ATP1A2 mutations in 11 families with familial hemiplegic migraine.
- Authors: RIANT F; DE FUSCO M; ARIDON P; DUCROS A; PLOTON C; MARCHELLI F; MACIAZEK J; BOUSSER MG; CASARI G; TOURNIER-LASSERVE E
- Publication year: 2005
- Type: Articolo in rivista
- OA Link: http://hdl.handle.net/10447/26989
Abstract
Abstract Familial hemiplegic migraine (FHM) is an autosomal dominant form of migraine with aura. The disease is caused by mutations of at least three genes among which two have been identified, CACNA1A and ATP1A2. Very few mutations have been identified so far in ATP1A2. We screened the coding sequence of ATP1A2 in 26 unrelated FHM probands in whom CACNA1A screening was negative.
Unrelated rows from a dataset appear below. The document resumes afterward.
Lemma X12_witness_fixture :
  MediaDevice.candidate_devices (Fixture.os Fixture.on_bus) Fixture.mounted
  = Ok (map MediaDevice.device [Fixture.sdb])
  /\ Forall (fun d => MediaDevice.init (Fixture.os Fixture.on_bus)
                        (MediaDevice.device d) Fixture.mounted = Ok d)
            [Fixture.sdb].
Proof.
  apply (X12_one_device_per_candidate Fixture.world
           (Fixture.os Fixture.on_bus) Fixture.mounted [Fixture.sdb]).
  reflexivity.
Defined.

(** X13. The first candidate whose construction raises ends the device
    probe with that exception: the devices constructed before it are not
    returned. *)
Theorem X13_first_failing_device_is_fatal :
  forall (W : Type) (os : OS W) (w : W) (pre post : list str) (dev : str)
         (e : exn),
    MediaDevice.candidate_devices os w = Ok (pre ++ dev :: post) ->
    Forall (fun p => is_ok (MediaDevice.init os p w) = true) pre ->
    MediaDevice.init os dev w = Raise e ->
    MediaDevice.probe_media_devices os w = Raise e.
Proof.
  intros W os w pre post dev e Hc Hpre Hdev.
  unfold MediaDevice.probe_media_devices. rewrite Hc. cbn [bind].
  apply build_devices_raise; [assumption | | assumption].
  pose proof (candidates_nonempty os w _ Hc) as N.
  apply Forall_elt in N. destruct N as (name & ->). discriminate.
Qed.

(** Two sticks, the probe failing on the second. *)
Lemma X13_witness_lab :
  MediaDevice.probe_media_devices
    (Lab.os (Ok (Fixture.unlines
                   [ "major minor  #blocks  name"; "";
                     "   8       16    3910656 sdb";
                     "   8       32    3910656 sdc" ]%string))
            (fun d => if Fixture.named d "/dev/sdb"
                      then Lab.fdisk_first_partition d
                      else Raise CalledProcessError)
            (Ok []) true)
    Lab.empty
  = Raise CalledProcessError.
Proof.
  apply (X13_first_failing_device_is_fatal Lab.world _ Lab.empty
           [lit "/dev/sdb"] [] (lit "/dev/sdc") CalledProcessError).
  - reflexivity.
  - repeat constructor.
  - reflexivity.
Defined.

(** ** Correlation: multiplicity *)

Section Multiplicity.
Import StorageMediaUsb.

Lemma filter_none {A : Type} (f : A -> bool) (l : list A) :
  (forall x, In x l -> f x = false) -> filter f l = [].
Proof.
  induction l as [|x l IH]; intro H; simpl; [reflexivity|].
  rewrite (H x (or_introl eq_refl)). apply IH. intros y Hy. apply H.
  now right.
Qed.

Lemma filter_disjoint_length {A : Type} (p q : A -> bool) (l : list A) :
  (forall x, p x = true -> q x = false) ->
  length (filter (fun x => p x || q x) l)
  = length (filter p l) + length (filter q l).
Proof.
  intro D. induction l as [|x l IH]; simpl; [reflexivity|].
  destruct (p x) eqn:P; simpl.
  - rewrite (D x P). simpl. now rewrite IH.
  - destruct (q x); simpl; rewrite IH; lia.
Qed.

Lemma matches_of_distinct (devs : list MediaDevice.t) (m : Mountpoint.t) :
  NoDup (map MediaDevice.partition devs) -> matches_of devs m <= 1.
Proof.
  unfold matches_of. induction devs as [|d devs IH]; simpl; [lia|].
  intro N. inversion N as [|? ? Hnotin N']; subst.
  destruct (same_partition m d) eqn:E; [|now apply IH].
  apply same_partition_eq in E. simpl.
  rewrite filter_none; [simpl; lia|].
  intros d' Hd'. destruct (same_partition m d') eqn:E'; [|reflexivity].
  apply same_partition_eq in E'. exfalso. apply Hnotin.
  rewrite E, <- E'. now apply in_map.
Qed.

Lemma correlate_spec_distinct_mounts (devs : list MediaDevice.t) :
  forall mounts,
    NoDup (map Mountpoint.partition mounts) ->
    length (correlate_spec devs mounts)
    = length (filter (fun d => existsb (fun m => same_partition m d) mounts)
                     devs).
Proof.
  induction mounts as [|m ms IH]; intro N; simpl.
  - now rewrite filter_none.
  - inversion N as [|? ? Hnotin N']; subst.
    rewrite length_app, length_map, (IH N').
    symmetry. apply filter_disjoint_length.
    intros d E. apply same_partition_eq in E.
    destruct (existsb (fun m' => same_partition m' d) ms) eqn:X;
      [|reflexivity].
    apply existsb_exists in X. destruct X as (m' & Hm' & E').
    apply same_partition_eq in E'. exfalso. apply Hnotin.
    rewrite <- E, E'. now apply in_map.
Qed.

Lemma correlate_is_spec (devs : list MediaDevice.t) (mounts : list Mountpoint.t) :
  correlate devs mounts = correlate_spec devs mounts.
Proof. unfold correlate. now rewrite correlate_loop_app. Qed.

End Multiplicity.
A total of eight different mutations were identified in 11 of the probands (41%), including six missense mutations, one small deletion leading to a frameshift, and one in frame deletion. All were novel mutations. Two mutations were recurrent, in three and two families, respectively. Genotyping of 94 relatives of these 11 probands identified 47 mutation carriers, among whom 36 were clinically affected. Sequencing of all 23 exons in an ethnically matched panel detected only one exonic coding polymorphism.